Run the mvn package command to compile and package the files into the sparkDataFrame-1.0-SNAPSHOT.jar package.
In the left-side navigation pane of the EMR Serverless Spark page, click Files.
On the Files page, click Upload File.
Upload the sparkDataFrame-1.0-SNAPSHOT.jar package.

Step 5: Create and run a job

JAR job

In the left-side navigation pane of the EMR Serverless Spark page, click Data Development.
Click Create.
In the Create dialog box, enter a name in the Name field, choose Batch Job > JAR from the Type drop-down list, and then click OK.

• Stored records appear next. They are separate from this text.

(** * WebTestAssistant backend: a model of [backend/app.py]

    The service keeps the state of the single current test in five
    module-level variables, mutated by the Flask handlers and by the
    background worker thread that drives the browser agent.  This file
    embeds that state, the handlers and the worker, and proves the
    properties the specification states about them.

    Modelling conventions.
    - A Python [str] is a Rocq [string]; each character stands for the code
      point of the same number (U+0000 to U+00FF).
    - Every thread is a sequence of pieces; the pieces of all threads
      interleave freely.  The worker is cut at its calls into the external
      libraries (runner construction, browser construction, agent
      construction, task creation, the three awaits) and the poller at its
      awaits.  The start handler is cut at [thread.start()] (line 222), which
      hands the processor to the new thread: its checks and its reset are one
      piece, its response (lines 224-229) another, built from the shared state
      as it is then.  The stop handler is cut after its test (line 250) and
      after its assignment (line 251).  The other two handlers are one piece
      each.
    - What an external call does is not computed: its outcome arrives with
      the event that resumes the worker, and that of [thread.start()] with
      the start request.  A raised exception is an instance
      of [Exception], the class every handler of the source names; it carries
      the text of [str(e)] and the text of [traceback.format_exc()]. *)

From Stdlib Require Import ZArith Lia Bool Ascii String DecimalString.
From Stdlib.Strings Require Import Byte.
From stdpp Require Import base list.

Local Open Scope string_scope.
Local Open Scope Z_scope.

(** ** Python strings *)

Module PyStr.

(** [str.isspace] on one character, for code points below 256: the C0
    separators 9-13 and 28-31, the space, NEL (133) and NBSP (160). *)
Definition isspace (c : ascii) : bool :=
  let n := Z.of_N (N_of_ascii c) in
  ((9 <=? n) && (n <=? 13)) || ((28 <=? n) && (n <=? 32))
  || (n =? 133) || (n =? 160).

Fixpoint lstrip (s : string) : string :=
  match s with
  | EmptyString => EmptyString
  | String c r => if isspace c then lstrip r else s
  end.

Fixpoint rstrip (s : string) : string :=
  match s with
  | EmptyString => EmptyString
  | String c r =>
      match rstrip r with
      | EmptyString => if isspace c then EmptyString else String c EmptyString
      | r' => String c r'
      end
  end.

(** [s.strip()] with no argument. *)
Definition strip (s : string) : string := rstrip (lstrip s).

(** Truth value of a [str]: the empty string is false. *)
Definition truthy (s : string) : bool :=
  match s with EmptyString => false | _ => true end.

(** Every character of [s] is whitespace (this holds of the empty string). *)
Fixpoint blank (s : string) : bool :=
  match s with
  | EmptyString => true
  | String c r => isspace c && blank r
  end.

(** [needle in hay]. *)
Fixpoint contains (needle hay : string) : bool :=
  String.prefix needle hay
  || match hay with
     | EmptyString => false
     | String _ r => contains needle r
     end.

End PyStr.

(** ** JSON values, as [request.json] yields them and [jsonify] takes them *)

#[warnings="-register-all"]
Inductive json : Type :=
| JNull
| JBool (b : bool)
| JNum (n : Z)
| JStr (s : string)
| JArr (l : list json)
| JObj (l : list (string * json)).

(** [type(v).__name__] of the Python value a JSON value parses to. *)
Definition py_type_name (v : json) : string :=
  match v with
  | JNull => "NoneType"
  | JBool _ => "bool"
  | JNum _ => "int"
  | JStr _ => "str"
  | JArr _ => "list"
  | JObj _ => "dict"
  end.

(** [d[k]] on the pairs of a dict, [None] when the key is absent. *)
Fixpoint dict_lookup (k : string) (d : list (string * json)) : option json :=
  match d with
  | [] => None
  | (k', v) :: r => if String.eqb k k' then Some v else dict_lookup k r
  end.

(** An exception: [str(e)] and the traceback text. *)
Record exn : Type := Exn { exn_msg : string; exn_tb : string }.

(** Either a value or a raised exception. *)
Inductive result (A : Type) : Type :=
| Ok (a : A)
| Raise (e : exn).
Arguments Ok {A} a.
Arguments Raise {A} e.

Definition attribute_error (v : json) (attr : string) : exn :=
  Exn ("'" ++ py_type_name v ++ "' object has no attribute '" ++ attr ++ "'")
      "".

(** ** Shared state: the module-level variables of lines 32-37 *)

Record Globals : Type := mkGlobals {
  current_test : option string;
  test_status : string;
  test_logs : list string;
  browser_screenshot : option string;
  browser_url : string
}.

Definition cdp_port : Z := 9222.

Definition initial_globals : Globals :=
  mkGlobals None "idle" [] None "".

Definition set_status (st : string) (g : Globals) : Globals :=
  mkGlobals (current_test g) st (test_logs g) (browser_screenshot g)
            (browser_url g).

(** [test_logs.append(line)] *)
Definition log (line : string) (g : Globals) : Globals :=
  mkGlobals (current_test g) (test_status g) (test_logs g ++ [line])
            (browser_screenshot g) (browser_url g).

Definition set_screenshot (sh : option string) (g : Globals) : Globals :=
  mkGlobals (current_test g) (test_status g) (test_logs g) sh (browser_url g).

Definition set_url (u : string) (g : Globals) : Globals :=
  mkGlobals (current_test g) (test_status g) (test_logs g)
            (browser_screenshot g) u.

(** [test_status in ["running", "initializing"]] (lines 148, 200, 250). *)
Definition in_flight (st : string) : bool :=
  String.eqb st "running" || String.eqb st "initializing".


(** The statuses the specification calls terminal. *)
Definition terminal (st : string) : bool :=
  String.eqb st "completed" || String.eqb st "error" || String.eqb st "stopped".

(** ** Process environment *)

Record Env : Type := mkEnv {
  GEMINI_API_KEY : option string;     (* os.getenv('GEMINI_API_KEY') *)
  BROWSER_USE_AVAILABLE : bool        (* set once by the import at line 14 *)
}.

(** [bool(os.getenv('GEMINI_API_KEY'))] *)
Definition api_key_configured (env : Env) : bool :=
  match GEMINI_API_KEY env with
  | None => false
  | Some k => PyStr.truthy k
  end.

(** ** HTTP surface *)

Record response : Type := mkResponse { code : Z; body : json }.

(** [jsonify({"error": msg}), c] *)
Definition error_response (c : Z) (msg : string) : response :=
  mkResponse c (JObj [("error", JStr msg)]).

(** [jsonify({"message": msg})], status 200. *)
Definition message_response (msg : string) : response :=
  mkResponse 200 (JObj [("message", JStr msg)]).

(** What [request.json] evaluates to: the parsed body, or the exception
    Flask raises when the body is not JSON. *)
Definition request := result json.

(** Lines 193-194: [data = request.json; data.get('testSteps', '')]. *)
Definition get_test_steps (req : request) : result json :=
  match req with
  | Raise e => Raise e
  | Ok (JObj d) =>
      match dict_lookup "testSteps" d with
      | Some v => Ok v
      | None => Ok (JStr "")
      end
  | Ok v => Raise (attribute_error v "get")
  end.

(** Lines 231-233: the handler's own [except Exception]. *)
Definition start_failed (e : exn) : response :=
  error_response 500 ("Failed to start test: " ++ exn_msg e).

(** Lines 210-217: the reset of the shared state. *)
Definition reset_globals (test_steps : string) : Globals :=
  log "Preparing to start test execution..."
    (log "Test steps received"
       (mkGlobals (Some test_steps) "starting" [] None "")).

(** Lines 224-229: the last piece of [run_test], the response of a start
    whose thread was started; [status] is read from the shared state [g] as
    it is when this piece runs. *)
Definition started_response (g : Globals) : response :=
  mkResponse 200
    (JObj [("message", JStr "Test execution started");
           ("status", JStr (test_status g));
           ("testId", JStr "current");
           ("cdpPort", JNum cdp_port)]).

(** How the first piece of [run_test] ends. *)
Inductive start_outcome : Type :=
| Answered (resp : response)
    (* the handler returned: a check failed, or its [except] answered *)
| Started (test_steps : string).
    (* [thread.start()] returned; the response is still to be built *)

(** [run_test] (lines 188-233) up to and including [thread.start()], whose
    outcome is [started].  A [testSteps] value that is not a string has no
    [strip] method: the call at line 196 raises and the handler's own
    [except] answers.  When [thread.start()] raises, the same [except]
    answers, after the reset of lines 210-217. *)
Definition run_test (env : Env) (req : request) (started : result unit)
    (g : Globals) : start_outcome * Globals :=
  match get_test_steps req with
  | Raise e => (Answered (start_failed e), g)
  | Ok (JStr test_steps) =>
      if negb (PyStr.truthy (PyStr.strip test_steps)) then
        (Answered (error_response 400 "Test steps cannot be empty"), g)
      else if String.eqb (test_status g) "running"
              || String.eqb (test_status g) "initializing" then
        (Answered (error_response 409 "A test is already running"), g)
      else if negb (api_key_configured env) then
        (Answered (error_response 500 "GEMINI_API_KEY is not configured"), g)
      else if negb (BROWSER_USE_AVAILABLE env) then
        (Answered
           (error_response 500
              "browser-use library is not available. Please install it with: pip install browser-use"),
         g)
      else
        let g' := reset_globals test_steps in
        match started with
        | Ok _ => (Started test_steps, g')
        | Raise e => (Answered (start_failed e), g')
        end
  | Ok v => (Answered (start_failed (attribute_error v "strip")), g)
  end.

(** The pieces of [stop_test]: the test of line 250, the assignment of line
    251, the append of line 252. *)
Definition stop_test_check (g : Globals) : bool := in_flight (test_status g).

Definition stop_test_set (g : Globals) : Globals := set_status "stopped" g.

Definition stop_test_log (g : Globals) : Globals :=
  log "Test execution stopped by user" g.

(** [stop_test] (lines 246-255) run through with no other thread in
    between. *)
Definition stop_test (g : Globals) : response * Globals :=
  if in_flight (test_status g) then
    (message_response "Test execution stopped",
     log "Test execution stopped by user" (set_status "stopped" g))
  else
    (message_response "No test is currently running", g).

Configure the parameters that are described in the following table and click Run.

Parameter	Description
Main JAR Resource	Enter the path of the resource file that you uploaded in the previous step. In this example, enter the path of the sparkDataFrame-1.0-SNAPSHOT.jar package.
Main Class	The main class that is specified when the Spark job is submitted. In this example, enter com.example.DataFrameExample.
Spark Configuration	Enter the Spark configurations. The following code provides an example of Spark configurations: `spark.hadoop.hive.metastore.uris thrift://...:9083 spark.hadoop.hive.imetastoreclient.factory.class org.apache.hadoop.hive.ql.metadata.SessionHiveMetaStoreClientFactory spark.emr.serverless.network.service.name <yourConnectionName>` Replace the following information based on your business requirements: `...` indicate the internal IP address of Hive Metastore. In this example, the internal IP address of the master node of the EMR cluster is used. You can view the internal IP address on the Nodes tab of the EMR cluster. Replace `<yourConnectionName>` with the network connection name that you specified in Step 1.

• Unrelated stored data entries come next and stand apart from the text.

Definition clear_session (caller : string) : M World unit :=
  fun w =>
    (Ok tt,
     {| SESSIONS := delete caller (SESSIONS w);
        LAST_ACTIVITY := delete caller (LAST_ACTIVITY w);
        clock := clock w; trace := trace w |}).

(** [SESSIONS[caller]] as an expression. *)
Definition read_session (caller : string) : M World (list (string * string)) :=
  fun w =>
    (Ok (session_of caller w),
     {| SESSIONS := <[caller := session_of caller w]> (SESSIONS w);
        LAST_ACTIVITY := LAST_ACTIVITY w; clock := clock w; trace := trace w |}).

(** Time passing between two requests. *)
Definition elapse (seconds : Z) (w : World) : World :=
  {| SESSIONS := SESSIONS w; LAST_ACTIVITY := LAST_ACTIVITY w;
     clock := clock w + seconds; trace := trace w |}.

Section WithEnv.

Context (env : Env).

(** The test of [difflib.get_close_matches] on one candidate [x]. *)
Definition close_enough (cutoff : Q) (word x : string) : bool :=
  Qle_bool cutoff (real_quick_ratio env x word)
  && Qle_bool cutoff (quick_ratio env x word)
  && Qle_bool cutoff (ratio env x word).

(** The [(score, x)] pairs kept, in the order of the candidates. *)
Definition scored (cutoff : Q) (word : string) (possibilities : list string)
  : list (Q * string) :=
  map (fun x => (ratio env x word, x)) (List.filter (close_enough cutoff word) possibilities).

(** Python's order on [(float, str)] tuples. *)
Definition tuple_gt (a b : Q * string) : bool :=
  match Qcompare (fst a) (fst b) with
  | Gt => true
  | Lt => false
  | Eq => String.ltb (snd b) (snd a)
  end.

(** [max]: the first of the largest elements. *)
Fixpoint py_max (best : Q * string) (l : list (Q * string)) : Q * string :=
  match l with
  | [] => best
  | x :: l' => py_max (if tuple_gt x best then x else best) l'
  end.

(** [heapq.nlargest(1, l)] *)
Definition nlargest1 (l : list (Q * string)) : list (Q * string) :=
  match l with
  | [] => []
  | x :: l' => [py_max x l']
  end.

(** [difflib.get_close_matches(word, possibilities, n=1, cutoff=cutoff)] of
    the standard library. *)
Definition get_close_matches (word : string) (possibilities : list string) (cutoff : Q)
  : result (list string) :=
  if Qle_bool 0 cutoff && Qle_bool cutoff 1
  then Ok (map snd (nlargest1 (scored cutoff word possibilities)))
  else Raise ValueError.

(** The [for q in FAQ] loop of [find_faq_answer]. *)
Fixpoint first_answer (m : string) (faq : list (string * string)) : option string :=
  match faq with
  | [] => None
  | (question, answer) :: rest =>
      if String.eqb (str_lower env question) m then Some answer else first_answer m rest
  end.

Definition find_faq_answer (user_text : string) (cutoff : Q) : result (option string) :=
  let user_norm := str_lower env user_text in
  let questions := map (fun q => str_lower env (fst q)) (FAQ env) in
  match get_close_matches user_norm questions cutoff with
  | Raise e => Raise e
  | Ok [] => Ok None
  | Ok (m :: _) => Ok (first_answer m (FAQ env))
  end.

Definition default_cutoff : Q := 6 # 10.

(** What the matcher's contract takes from [difflib.SequenceMatcher]: a
    text compared with itself gets the full score from each of the three
    ratios, no ratio exceeds 1, and only equal texts reach 1. *)
Definition difflib_scores : Prop :=
  (forall s, ratio env s s == 1)%Q
  /\ (forall s, 1 <= quick_ratio env s s)%Q
  /\ (forall s, 1 <= real_quick_ratio env s s)%Q
  /\ (forall a b, ratio env a b <= 1)%Q
  /\ (forall a b, ratio env a b == 1 -> a = b)%Q.

Definition yandex_stt (audio : string) : M World string :=
  call (EvSTT audio) (fun w => stt_recognize env w audio).

Definition yandex_tts (text : string) : M World string :=
  call (EvTTS (JStr text)) (fun w => tts_synthesize env w (JStr text)).

Definition ask_gpt (caller user_text : string) : M World string :=
  update_session caller "user" user_text ;;;
  history <- read_session caller ;;
  let messages := (("system", PROMPT env) :: history) in
  answer <- call (EvChat messages) (fun w => chat_completion env w messages) ;;
  update_session caller "assistant" answer ;;;
  ret (py_strip answer).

After you run the job, on the Execution Records tab, click Details in the Actions column of the job.
View the logs. In the left-side navigation pane of the EMR Serverless Spark page, choose Operation Center > Job History. On the Job History page, click the Development Job Runs tab. Then, find the desired job run and click the name of the job run. On the page that appears, click the Log Exploration tab.

Spark SQL job

Create and start an SQL session. For more information, see Manage SQL sessions.
You must configure the following parameters for Spark Configuration.
```
spark.hadoop.hive.metastore.uris thrift://*.*.*.*:9083
spark.hadoop.hive.imetastoreclient.factory.class org.apache.hadoop.hive.ql.metadata.SessionHiveMetaStoreClientFactory
spark.emr.serverless.network.service.name <yourConnectionName>
```
Replace the following information based on your business requirements:
- Replace *.*.*.* with the internal IP address of Hive Metastore. In this example, the internal IP address of the master node of the EMR cluster is used. You can view the internal IP address on the Nodes tab of the EMR cluster.
- Replace <yourConnectionName> with the network connection name that you specified in Step 1.
In the left-side navigation pane of the EMR Serverless Spark page, click Data Development.
Click Create.
In the Create dialog box, enter a name in the Name field, choose SQL > SparkSQL from the Type drop-down list, and then click OK.
Select a catalog from the Default Catalog drop-down list, a database from the Default Database drop-down list, and a started SQL session from the SQL Sessions drop-down list. Then, enter the following command in the code editor and click Run.
```
SELECT * FROM default.my_table;
```
Note
If you want to deploy external Metastore-based SQL code to a workflow, make sure that the table name is specified in the db.table_name format in your SQL statement. You must also select a default database from the Default Catalog drop-down list in the upper-right corner of the Development page. The catalog must be in the catalog_id.default format.
You can view the returned information on the Execution Results tab in the lower part of the page.